Suicide Squad

Suicide Squad ½

7/100

If Zack Snyder's Batman V. Superman: Dawn of Justice was a war for the soul of the comic book movie, a stirring, strange battle for idiosyncrasy in a committee chain, then Suicide Squad clearly showcases the winner, and it isn't the artists (or the audience for that matter). Strung together by the sparest, limp dick editing and full to the brink with cardboard cutout characters, obvious musical cues, idiotic holes in basic story construction, and a fucking joke of a villain; David Ayer's film is mortifying in almost every facet. Never have I seen such a superhero clusterfuck so proud to be its embarrassing, attenuated self.

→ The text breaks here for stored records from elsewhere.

(** * Dateformatter: the response parsers and the date-enrichment pass

    A shallow embedding of [src/dateformatter_llm.py] (class [DateAwareLLM])
    and [src/timezone.py] (class [TimezoneAwareDateLLM], which the file
    defines twice: a first version, and below it a second one whose
    [_parse_response] is written "with robust error handling").

    Python values are modelled as follows.
    - [str] is a list of Unicode code points ([N]); a literal is [lit "..."].
    - An operation that can raise returns [res A]: [Ok a] or [Raise e].
    - A [dict] with string keys is an association list in insertion order.
    - The language model behind [date_parser_chain], [dateutil.parser.parse],
      [datetime.isoformat], [datetime.strftime] and the clock
      ([datetime.now]) are parameters of the functions that call them. *)

From Stdlib Require Import List NArith ZArith Bool Lia String Ascii DecimalString.
From Stdlib Require DecimalPos DecimalZ.
Import ListNotations.

(** ** Python runtime: strings, exceptions, lists, dictionaries *)
Module Py.

Definition char := N.
Definition str := list char.

(** A string literal of the source (all literals used are ASCII). *)
Definition lit (s : string) : str := map N_of_ascii (list_ascii_of_string s).

(** The line feed, written ["\n"] in the source. *)
Definition nl : str := [10%N].

Inductive exn : Set :=
| IndexError
| ValueError
| OverflowError
| ExternalError.

Inductive res (A : Type) : Type :=
| Ok (a : A)
| Raise (e : exn).
Arguments Ok {A} a.
Arguments Raise {A} e.

Definition bind {A B : Type} (m : res A) (f : A -> res B) : res B :=
  match m with
  | Ok a => f a
  | Raise e => Raise e
  end.

Declare Scope py_scope.
Delimit Scope py_scope with py.
Notation "x <- m ;; k" := (bind m (fun x => k))
  (at level 61, m at next level, right associativity) : py_scope.
Notation "' p <- m ;; k" := (bind m (fun x => match x with p => k end))
  (at level 61, p pattern, m at next level, right associativity) : py_scope.

Fixpoint str_eqb (a b : str) : bool :=
  match a, b with
  | [], [] => true
  | x :: a', y :: b' => N.eqb x y && str_eqb a' b'
  | _, _ => false
  end.

(** Truth value of a string: [if s:] holds for a non-empty string. *)
Definition truthy (s : str) : bool :=
  match s with
  | [] => false
  | _ :: _ => true
  end.

(** [str.isspace] on one code point, the set CPython's [str.strip()] removes. *)
Definition isspace (c : char) : bool :=
  ((9 <=? c) && (c <=? 13) || (28 <=? c) && (c <=? 32) || (c =? 133) || (c =? 160)
   || (c =? 5760) || (8192 <=? c) && (c <=? 8202) || (c =? 8232) || (c =? 8233)
   || (c =? 8239) || (c =? 8287) || (c =? 12288))%N.

Fixpoint lstrip_by (p : char -> bool) (s : str) : str :=
  match s with
  | [] => []
  | c :: s' => if p c then lstrip_by p s' else s
  end.

Definition rstrip_by (p : char -> bool) (s : str) : str :=
  rev (lstrip_by p (rev s)).

Definition strip_by (p : char -> bool) (s : str) : str :=
  rstrip_by p (lstrip_by p s).

(** [s.strip()] *)
Definition strip (s : str) : str := strip_by isspace s.

(** [s.strip(chars)] *)
Definition strip_chars (s chars : str) : str :=
  strip_by (fun c => existsb (N.eqb c) chars) s.

(** [s.startswith(p)] *)
Fixpoint startswith (s p : str) : bool :=
  match p, s with
  | [], _ => true
  | _ :: _, [] => false
  | a :: p', b :: s' => N.eqb a b && startswith s' p'
  end.

(** [sub in s] *)
Fixpoint str_in (sub s : str) : bool :=
  startswith s sub ||
  match s with
  | [] => false
  | _ :: s' => str_in sub s'
  end.

Definition cons_hd (c : char) (l : list str) : list str :=
  match l with
  | [] => [[c]]
  | p :: ps => (c :: p) :: ps
  end.

(** The scan behind [s.split(sep, maxsplit)] for a non-empty [sep]: from left
    to right, at each position where [sep] starts (and splits remain) the
    current piece is closed and [length sep] code points are skipped
    ([skip] counts those still to skip); other code points join the current
    piece.  A negative [maxsplit] never reaches 0: no limit. *)
Fixpoint split_go (sep : str) (maxsplit : Z) (skip : nat) (s : str) : list str :=
  match s with
  | [] => [[]]
  | c :: s' =>
      match skip with
      | S k => split_go sep maxsplit k s'
      | O =>
          if negb (maxsplit =? 0)%Z && startswith s sep
          then [] :: split_go sep (maxsplit - 1) (List.length sep - 1) s'
          else cons_hd c (split_go sep maxsplit 0 s')
      end
  end.
(** A source that always answers 0 makes every iteration draw the length 3. *)
Lemma embed_cycles_empty_tape (n_nodes : Z) (count : nat) G :
  (3 ≤ n_nodes)%Z → ∃ G', embed_cycles n_nodes count G [] = Ok (G', []).
Proof.
  intros Hn. revert G. induction count as [|c IH]; intros G.
  { by exists G. }
  destruct (embed_cycles_step n_nodes c G []) as (_ & _ & Hfit).
  change (randint 3 6 []) with (3%Z, @nil nat) in Hfit. cbn [fst snd] in Hfit.
  destruct Hfit as (G1 & _ & ->); [done|].
  rewrite draw_empty_tape. apply IH.
Qed.

(** A source whose first answer is 3 makes the first iteration draw the
    length 6. *)
Lemma embed_cycles_long_draw (n_nodes : Z) (count : nat) G :
  (n_nodes < 6)%Z → 0 < count → embed_cycles n_nodes count G [3] = Raise ValueError.
Proof.
  intros Hn Hc. destruct count as [|c]; [lia|].
  destruct (embed_cycles_step n_nodes c G [3]) as (_ & Hsmall & _).
  change (randint 3 6 [3]) with (6%Z, @nil nat) in Hsmall. by apply Hsmall.
Qed.
End generator_facts.

(** C7, as the code has it: the generator validates nothing itself and has
    one way to fail, the [ValueError] of the sampler.  An embedding iteration
    draws a length between 3 and 6; it raises [ValueError] when that length
    exceeds the number of nodes, and otherwise adds the sampled cycle and
    goes on with the remaining iterations.  Hence: with fewer than 3 nodes
    and at least one cycle to embed generation always fails; with at least 6
    nodes it always succeeds, after [n_cycles] iterations, with a well-formed
    graph over the nodes [0 .. n_nodes - 1]; with no cycle to embed it
    returns the isolated nodes without drawing anything; a failure is always
    a [ValueError], with fewer than 6 nodes and at least one cycle to embed;
    and between these bounds both outcomes occur: with at least 3 nodes
    generation succeeds when every draw is the smallest one, and with fewer
    than 6 nodes and a cycle to embed it fails when the first length drawn
    is 6. *)
Theorem build_toy_brain_failure_modes (n_nodes n_cycles : Z) (r : rng) :
  ((n_nodes < 3)%Z → (0 < n_cycles)%Z →
   build_toy_brain n_nodes n_cycles r = Raise ValueError) ∧
  ((6 ≤ n_nodes)%Z →
   ∃ G r', build_toy_brain n_nodes n_cycles r = Ok (G, r') ∧ wf_graph G ∧
           ∀ x, x ∈ nodes G ↔ (0 ≤ x < n_nodes)%Z) ∧
  ((n_cycles ≤ 0)%Z →
   build_toy_brain n_nodes n_cycles r
   = Ok (add_nodes_from empty_graph (range n_nodes), r)) ∧
  (∀ e, build_toy_brain n_nodes n_cycles r = Raise e →
        e = ValueError ∧ (n_nodes < 6)%Z ∧ (0 < n_cycles)%Z) ∧
  (∀ (count : nat) (G : DiGraph Z) (r0 : rng),
     let cycle_length := (randint 3 6 r0).1 in
     let drawn := draw (Z.to_nat cycle_length) (range n_nodes) (randint 3 6 r0).2 in
     (3 ≤ cycle_length ≤ 6)%Z ∧
     ((n_nodes < cycle_length)%Z →
      embed_cycles n_nodes (S count) G r0 = Raise ValueError) ∧
     ((cycle_length ≤ n_nodes)%Z →
      ∃ G1, add_cycle_edges G drawn.1 cycle_length (range cycle_length) = Ok G1 ∧
            embed_cycles n_nodes (S count) G r0
            = embed_cycles n_nodes count G1 drawn.2)) ∧
  ((3 ≤ n_nodes)%Z → ∃ G, build_toy_brain n_nodes n_cycles [] = Ok (G, [])) ∧
  ((n_nodes < 6)%Z → (0 < n_cycles)%Z →
   build_toy_brain n_nodes n_cycles [3] = Raise ValueError).
Proof.
  assert ((6 ≤ n_nodes)%Z →
          ∃ G r', build_toy_brain n_nodes n_cycles r = Ok (G, r') ∧ wf_graph G ∧
                  ∀ x, x ∈ nodes G ↔ (0 ≤ x < n_nodes)%Z) as Hlarge.
  { unfold build_toy_brain. intros Hn.
    destruct (embed_cycles_large n_nodes (Z.to_nat n_cycles)
                (add_nodes_from empty_graph (range n_nodes)) r Hn) as (G & r' & Hrun).
    exists G, r'. split; [done|].
    destruct (embed_cycles_inv _ _ _ _ _ _ Hrun) as (HG & _ & Hin & Hback).
    { apply wf_initial_nodes. }
    { intros u v. rewrite edge_log_add_nodes_from. simpl. by intros ?%elem_of_nil. }
    split; [done|]. intros x.
    assert (x ∈ range n_nodes ↔ (0 ≤ x < n_nodes)%Z) as <-
      by (unfold range; rewrite elem_of_seqZ; lia).
    split.
    + intros [Hx|Hx]%Hback; [|done].
      apply nodes_add_nodes_from in Hx as [Hx|Hx]; [|done]. by apply elem_of_nil in Hx.
    + intros Hx. apply Hin, nodes_add_nodes_from. by right. }
  assert ((n_cycles ≤ 0)%Z →
          build_toy_brain n_nodes n_cycles r
          = Ok (add_nodes_from empty_graph (range n_nodes), r)) as Hnone.
  { unfold build_toy_brain. intros Hc. by replace (Z.to_nat n_cycles) with 0 by lia. }
  split_and!; [|done|done| | | |].
  - unfold build_toy_brain. intros Hn Hc. apply embed_cycles_small; lia.
  - intros e He. split_and!.
    + unfold build_toy_brain in He. by eapply embed_cycles_raises.
    + destruct (decide (n_nodes < 6)%Z) as [|Hn]; [done|].
      destruct Hlarge as (G & r' & Hrun & _); [lia|]. congruence.
    + destruct (decide (0 < n_cycles)%Z) as [|Hc]; [done|].
      rewrite Hnone in He by lia. done.
  - intros count G r0. apply embed_cycles_step.
  - unfold build_toy_brain. intros Hn. by apply embed_cycles_empty_tape.
  - unfold build_toy_brain. intros Hn Hc. apply embed_cycles_long_draw; lia.
Qed.

(** C10: a generated graph has no self-loop.  Whatever the node count, the
    cycle count and the state of the random source, when [build_toy_brain]
    returns a graph, that graph is well formed and each of its edges joins
    two different nodes. *)
Theorem build_toy_brain_loop_free (n_nodes n_cycles : Z) (r r' : rng) (G : DiGraph Z) :
  build_toy_brain n_nodes n_cycles r = Ok (G, r') →
  wf_graph G ∧ loop_free G.
Proof.
  unfold build_toy_brain. intros Hrun.
  destruct (embed_cycles_inv _ _ _ _ _ _ Hrun) as (HG & Hfree & _ & _).
  - apply wf_initial_nodes.
  - intros u v. rewrite edge_log_add_nodes_from. simpl. by intros ?%elem_of_nil.
  - split; [done|]. intros u v Huv%elem_of_edges; [|done]. by apply Hfree.
Qed.
(** ** Claims on the cycle enumerator *)

Lemma tree_bound_pos (b d : nat) : 1 ≤ tree_bound b d.
Proof. destruct d; simpl; lia. Qed.

Section cycle_facts.
Context {K : Type} `{!EqDecision K}.
Implicit Types (G : DiGraph K) (n : K) (path : list K) (st : list (K * list K)).

Lemma walk_snoc G path (c x : K) :
  walk G path → last path = Some c → (c, x) ∈ edge_log G → walk G (path ++ [x]).
Proof.
  induction path as [|u [|v q] IH]; intros Hw Hl He; [done| |].
  - simpl in *. injection Hl as ->. done.
  - destruct Hw as [Huv Hw]. split; [done|]. by apply IH.
Qed.

Lemma interior_snoc path (x : K) : interior (path ++ [x]) = path.
Proof.
  unfold interior. rewrite length_app. simpl.
  replace (length path + 1 - 1) with (length path) by lia.
  by rewrite take_app_length.
Qed.

Lemma head_snoc path (x y : K) : head path = Some y → head (path ++ [x]) = Some y.
Proof. by destruct path. Qed.

Lemma closing_edge_cycle G n (max_length : Z) (current : K) path :
  frame_ok G n (current, path) → (current, n) ∈ edge_log G →
  (1 < Z.of_nat (length path))%Z → (Z.of_nat (length path) ≤ max_length)%Z →
  simple_cycle G max_length (path ++ [n]).
Proof.
  intros (Hh & Hl & Hnd & Hw) He H1 H2. simpl in *. unfold simple_cycle. split_and!.
  - by eapply walk_snoc.
  - rewrite (head_snoc _ _ n Hh). by eexists.
  - by rewrite (head_snoc _ _ n Hh), last_snoc.
  - by rewrite interior_snoc.
  - unfold edge_count. rewrite length_app. simpl. lia.
  - unfold edge_count. rewrite length_app. simpl. lia.
Qed.

Lemma extend_frame_ok G n (current neighbor : K) path :
  frame_ok G n (current, path) → (current, neighbor) ∈ edge_log G →
  neighbor ∉ path → frame_ok G n (neighbor, path ++ [neighbor]).
Proof.
  intros (Hh & Hl & Hnd & Hw) He Hnot. simpl in *. split_and!; simpl.
  - by apply head_snoc.
  - by rewrite last_snoc.
  - apply NoDup_app. split_and!; [done| |apply NoDup_singleton].
    intros x Hx ->%list_elem_of_singleton. done.
  - by eapply walk_snoc.
Qed.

Its introduction - around 20 to 30 minutes of exposition dumps laced with tired, misplaced bursts of pop, rock, and hip hop - is initially exhilarating for its sheer haphazardness, but the film soon falls into tedium; tossing in song choices and flashbacks in weird areas and only furthering the characters that are necessary. The others walk and stumble though the frame without any direction, shifting their alliances and motives scene to scene, seemingly lost and unaware of their own place in this incoherent universe. Even though the entire film revolves around a giant purple/blue laser portal destined to destroy the world, the stakes are never important and information is rarely given.

Ayer's usual filthiness behind the camera, exerting blood, machismo, and demoralized spaces towards the lens at a frenzied pace, isn't seen here. It's a toned down, fruitless exercise from a director who was obviously under a lot of pressure to deliver something "different" and "unique" despite being held tightly within safe boundaries. This is a PG-13 endeavor from an artist who, especially with Sabotage and Fury, is known for his violent epics of depravity. Its lifeblood should be acidic, rotten to the core, and oozing gallows humor. Not generic and motionless. Not bland and compromised.

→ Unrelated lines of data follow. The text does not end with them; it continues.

(** * Tangram tile manager: a shallow embedding of [src/tile/tile_manager.js]

    The tile manager owns the tile cache ([this.tiles]), keeps the tile
    pyramid in step with it, schedules tile builds on the workers, reconciles
    the results the workers send back, and debounces the label collision
    pass.  JavaScript objects used as dictionaries become [gmap]s, arrays
    become lists, numbers that are integers in the program become [Z]; the
    view's zoom and the world-metric coordinates, which are binary64
    numbers, are kept as the rationals [Q] that they are, and the arithmetic
    on them rounds its exact result with [to_double].
    Calls into collaborators that only have an effect outside the manager
    (redraw requests, releasing GL resources, worker messages, task
    scheduling) are recorded, in order, in the [trace] of the state; the
    [log] calls are left out.

    Tile objects are shared by reference between the cache, the pyramid and
    the renderable list.  Here the cache holds the tile records; the pyramid
    holds keys into the cache; the renderable list holds the records as they
    were when [updateRenderableTiles] last ran, which is the state in which
    [updateTileStates] reads them.  A method that updates a cached tile
    object in place writes the updated record back to its slot of the cache.

    [for (let t in this.tiles)] enumerates a [gmap] in the order of
    [map_to_list] instead of insertion order.  The order shows in the order
    of the renderable list and of the events, and in which of two proxy
    assignments to one tile comes last; nothing proved below depends on it. *)

From Stdlib Require Import ZArith QArith Qround Qabs String List Permutation Sorted Lia.
From stdpp Require Import base gmap sets list strings pretty.
(** X14.  Every value of two bytes comes back from [to_knx] then
    [from_knx], as an individual address and as a group address. *)
Theorem knx_bytes_round_trip (group : bool) (b1 b2 : byte) :
  knx_there_and_back group b1 b2 = Ok (Some [b1; b2]).
Proof.
  unfold knx_there_and_back, to_knx.
  rewrite to_knx_parts_nonempty. cbn [bind option_map].
  destruct (knx_parts_range group b1) as [Hx Hy].
  assert (Hz : int_from_bytes [b2] "big" = Z_of_byte b2).
  { cbn. lia. }
  rewrite Hz.
  rewrite from_knx_formatted
    by (try assumption; pose proof (Z_of_byte_range b2); lia).
  unfold knx_pack. rewrite first_byte_back, from_int_one_byte. reflexivity.
Qed.






(** ** MAC addresses *)

Lemma hex2_parses (b : byte) (rest : string) :
  fromhex (hex2 b ++ rest)
  = (do tail <- fromhex rest; Ok (b :: tail)).
Proof. destruct b; reflexivity. Qed.

Lemma remove_colons_hex2 (b : byte) (rest : string) :
  remove_colons (hex2 b ++ rest) = (hex2 b ++ remove_colons rest)%string.
Proof. destruct b; reflexivity. Qed.

(** X16.  The text that [to_mac] gives for any bytes, six or not, is read
    back by [from_mac] as the same bytes. *)
Theorem mac_round_trip (array : bytes) : from_mac (to_mac array) = Ok array.
Proof.
  unfold from_mac, to_mac.
  induction array as [|b array IH]; [reflexivity|].
  destruct array as [|b' array].
  - destruct b; reflexivity.
  - change (join ":" (map hex2 (b :: b' :: array)))
      with (hex2 b ++ String ":" (join ":" (map hex2 (b' :: array))))%string.
    rewrite remove_colons_hex2.
    change (remove_colons (String ":" (join ":" (map hex2 (b' :: array)))))
      with (remove_colons (join ":" (map hex2 (b' :: array)))).
    rewrite hex2_parses, IH. reflexivity.
Qed.

End ByteCodecExtra.

(** * Further properties of the specification and of the block builder *)

Module OpcuaExtra.
Import Opcua Opcua.Samples Shapes OpcuaProofs.

(** ** Lookups in the specification *)

Lemma bytes_eqb_eq (a b : bytes) : bytes_eqb a b = true <-> a = b.
Proof.
  revert b. induction a as [|x a IH]; intros [|y b]; cbn [bytes_eqb];
    try (split; [discriminate | discriminate]); [tauto|].
  rewrite andb_true_iff, IH. split.
  - intros [H1 H2]. apply Byte.byte_dec_bl in H1. now subst.
  - intros H. injection H as -> ->. split; [apply Byte.byte_dec_lb|]; reflexivity.
Qed.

But that's what Suicide Squad is: a generic, motionless, bland compromise. It scrambles and scrambles to its end point, but takes a five minute break to toss in some "humor" and "emotion" anyway. It introduces "villain" after "villain" only to only pay attention to those who matter. It smirks at the awful nature of its climatic showdown but diverges into sincerity and slow motion without shame. It plays 'Bohemian Rhapsody' over images of Harley Quinn only to abruptly stop it just when the song starts to flourish (this is fucking unacceptable). Very little in Suicide Squad works, if anything. Viola Davis is a badass, I guess, and at least Will Smith's Deadshot has an arc of some kind? Any life, any joy, any inspiration this film could've had is nowhere to be seen, probably replaced by atrocious cameos and the billionth usage of 'Fortunate Son'.

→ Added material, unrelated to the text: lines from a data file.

(** * Okta tables: list and get hydrate functions

    A shallow embedding of the hydrate functions of the tables
    [okta_factor], [okta_app_assigned_user], [okta_password_policy] /
    [okta_mfa_policy] and of the two policy enrichment hydrates declared in
    [table_okta_signon_policy.go], followed by the properties of the
    query-execution behaviour they implement: row budget, fan-out pruning,
    qualifier push-down, error classification, union resolution, pagination
    and page-size clamping.

    Go values are modelled as follows.
    - [string] is [string]; a [*string] is an [option string] ([None] is nil).
    - [error] is the message returned by [err.Error()].
    - [int64] and [int32] are [Z]; the conversion [int32(x)] is written out.
    - A hydrate function returning [(interface{}, error)] yields a [Result].
    - The remote service and the connection are a record [Remote] of scripted
      answers; every request that reaches it is recorded as an [Event],
      together with every row handed to the output. *)

From Stdlib Require Import String Ascii List ZArith Bool Arith Lia.
Import ListNotations.
Local Open Scope string_scope.
Local Open Scope list_scope.

(** ** Strings *)

Module Strings.

(** [strings.Contains(s, substr)]. *)
Fixpoint Contains (s substr : string) : bool :=
  if String.prefix substr s then true
  else match s with
       | EmptyString => false
       | String _ s' => Contains s' substr
       end.

Definition lowerAscii (c : ascii) : ascii :=
  let n := nat_of_ascii c in
  if (65 <=? n)%nat && (n <=? 90)%nat then ascii_of_nat (n + 32) else c.

(** [strings.ToLower(s)], on the ASCII letters.  Bytes above 127 are left
    as they are. *)
Fixpoint ToLower (s : string) : string :=
  match s with
  | EmptyString => EmptyString
  | String c s' => String (lowerAscii c) (ToLower s')
  end.

(** [slices.Contains(xs, x)] on strings. *)
Definition slicesContains (xs : list string) (x : string) : bool :=
  existsb (String.eqb x) xs.

End Strings.

(** ** Data *)

Definition error := string.

(** What a hydrate function hands back: [(v, nil)], [(nil, err)], or a
    run-time panic (nil dereference, failed type assertion). *)
Inductive Result (A : Type) : Type :=
| Ret (v : option A)
| Fail (err : error)
| Panic.
Arguments Ret {A} v.
Arguments Fail {A} err.
Arguments Panic {A}.

(** [proto.QualValue]: the cases of its [oneof] that the tables look at. *)
#[warnings="-register-all"]
Inductive QualValue : Type :=
| StringValue (s : string)
| Int64Value (z : Z)
| BoolValue (b : bool)
| ListValue (Values : list QualValue).

Definition GetStringValue (q : option QualValue) : string :=
  match q with
  | Some (StringValue s) => s
  | _ => ""
  end.

Definition GetListValue (q : option QualValue) : option (list QualValue) :=
  match q with
  | Some (ListValue vs) => Some vs
  | _ => None
  end.

(** [plugin.QueryData], the part read by the hydrate functions. *)
Record QueryData : Type := {
  TableName : string;
  EqualsQuals : list (string * QualValue);
  Limit : option Z                      (* d.QueryContext.Limit, *int64 *)
}.

Fixpoint lookupQual (quals : list (string * QualValue)) (key : string)
  : option QualValue :=
  match quals with
  | [] => None
  | (k, v) :: rest => if String.eqb k key then Some v else lookupQual rest key
  end.

(** [d.EqualsQuals[key]]. *)
Definition EqualsQual (d : QueryData) (key : string) : option QualValue :=
  lookupQual (EqualsQuals d) key.

(** [d.EqualsQualString(key)]. *)
Definition EqualsQualString (d : QueryData) (key : string) : string :=
  GetStringValue (EqualsQual d key).

(** *** Users and factors *)

Record UserProfile : Type := { Login : option string }.

Record User : Type := {
  User_Id : option string;
  User_Profile : option UserProfile
}.

(** [userData.Profile.GetLogin()]: the getter is nil-safe. *)
Definition GetLogin (p : option UserProfile) : string :=
  match p with
  | Some {| Login := Some l |} => l
  | _ => ""
  end.

Record UserFactor : Type := {
  Factor_Id : option string;
  FactorType : option string;
  Provider : option string;
  Factor_Status : option string;
  Factor_Profile : option string       (* JSON *)
}.

Definition emptyUserFactor : UserFactor :=
  {| Factor_Id := None; FactorType := None; Provider := None;
     Factor_Status := None; Factor_Profile := None |}.

Record OktaFactor : Type := {
  OF_UserFactor : UserFactor;
  OF_Profile : option string
}.

(** The zero value [OktaFactor{}]. *)
Definition emptyOktaFactor : OktaFactor :=
  {| OF_UserFactor := emptyUserFactor; OF_Profile := None |}.

(** The factor types with an embedded [UserFactor] and a profile of their
    own that [getFactorDetails] names. *)
Inductive FactorKind : Type :=
| FactorCall | FactorEmail | FactorPush | FactorSMS | FactorSecurityQuestion
| FactorToken | FactorTokenHOTP | FactorTokenHardware
| FactorTokenSoftwareTOTP | FactorU2F | FactorWeb | FactorWebAuthn.

(** The dynamic type of [factor.GetActualInstance()]. *)
Inductive FactorInstance : Type :=
| TypedFactor (k : FactorKind) (uf : UserFactor) (profile : option string)
| UserFactorPtr (uf : UserFactor)
| UserFactorVal (uf : UserFactor)
| OtherFactor (tag : string).

(** [okta.ListFactors200ResponseInner]: [None] is a nil actual instance. *)
Definition ListFactors200ResponseInner := option FactorInstance.

Record UserFactorInfo : Type := {
  UserId : string;
  UserName : string;
  Factor : OktaFactor
}.

(** *** Applications and their users *)

Inductive ApplicationKind : Type :=
| AutoLoginApplication | BasicAuthApplication | BookmarkApplication
| BrowserPluginApplication | OpenIdConnectApplication | SamlApplication
| Saml11Application | SecurePasswordStoreApplication
| WsFederationApplication.

Inductive Application : Type :=
| KnownApplication (k : ApplicationKind) (Id : option string)
| OtherApplication (tag : string) (Id : option string).

Record AppUser : Type := {
  AppUser_Id : option string;
  Credentials_UserName : string;       (* column user_name *)
  Profile_email : string;              (* column email *)
  Profile_given_name : string          (* column first_name *)
}.

Record AppUserInfo : Type := {
  AppId : string;
  AppUser_ : AppUser
}.

(** *** Policies *)

Record Policy : Type := {
  Policy_Id : option string;
  Policy_Name : string;
  Policy_Description : option string;
  Policy_Status : option string;
  Policy_Priority : option Z;
  Policy_System : option bool;
  Policy_Type : string;
  Policy_Created : option Z;
  Policy_LastUpdated : option Z;
  Policy_Settings : option string      (* JSON *)
}.

(** The dynamic type of [policyResp.GetActualInstance()]. *)
Inductive PolicyInstance : Type :=
| PasswordPolicy (p : Policy)
| AuthenticatorEnrollmentPolicy (p : Policy)
| AccessPolicy (p : Policy)
| IdpDiscoveryPolicy (p : Policy)
| OktaSignOnPolicy (p : Policy)
| OtherPolicy (tag : string) (p : Policy).

(** [okta.ListPolicies200Response]: [None] is a nil actual instance. *)
Definition ListPolicies200Response := option PolicyInstance.

Record PolicyStructure : Type := {
  PS_Id : string;
  PS_Name : string;
  PS_Description : string;
  PS_Status : string;
  PS_Priority : Z;
  PS_System : bool;
  PS_Type : string;
  PS_Created : option Z;
  PS_LastUpdated : option Z;
  PS_Settings : option string;
  PS_Conditions : option string
}.

(** *** Rows and parent items *)

(** What [d.StreamListItem] is given. *)
Inductive Row : Type :=
| FactorRow (r : UserFactorInfo)
| AppUserRow (r : AppUserInfo)
| PolicyRow (r : PolicyStructure).

(** The dynamic type of [h.Item]. *)
Inductive Item : Type :=
| ItemUser (u : User)                                  (* *okta.User *)
| ItemPolicyStructure (p : PolicyStructure)            (* *PolicyStructure *)
| ItemPolicy (Id : option string)                      (* *okta.Policy *)
| ItemAuthorizationServerPolicy (Id : option string)
| ItemListPolicies200Response (r : ListPolicies200Response)
| ItemListApplications200ResponseInner (actual : option Application)
| ItemOther.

Artists and performers have lost to the machine. A committee who spurts out Ultimate Cuts to cover losses. A conglomerate of artless ideas and sequel driven "storytelling" (this movie doesn't have flow or pacing, stuff just happens in succession and then it's over). A chain of executives hiring artists and either letting them unleash to a fault or masking their greatest attributes. It isn't like this is new, but I've never seen the process so unobtrusive and zombie-like. My audience barely chuckled or reacted. They sat motionless - observing purple ray beams and shit-CGI helicopter crashes and giant witch gods splatter across the screen without any weight or heft - until the final shot (barely landing before the credits popped into view), eagerly waking up from their stupor to get another tease of a future film they'll gladly shell out money for. What a loathsome, contemptible piece of shit.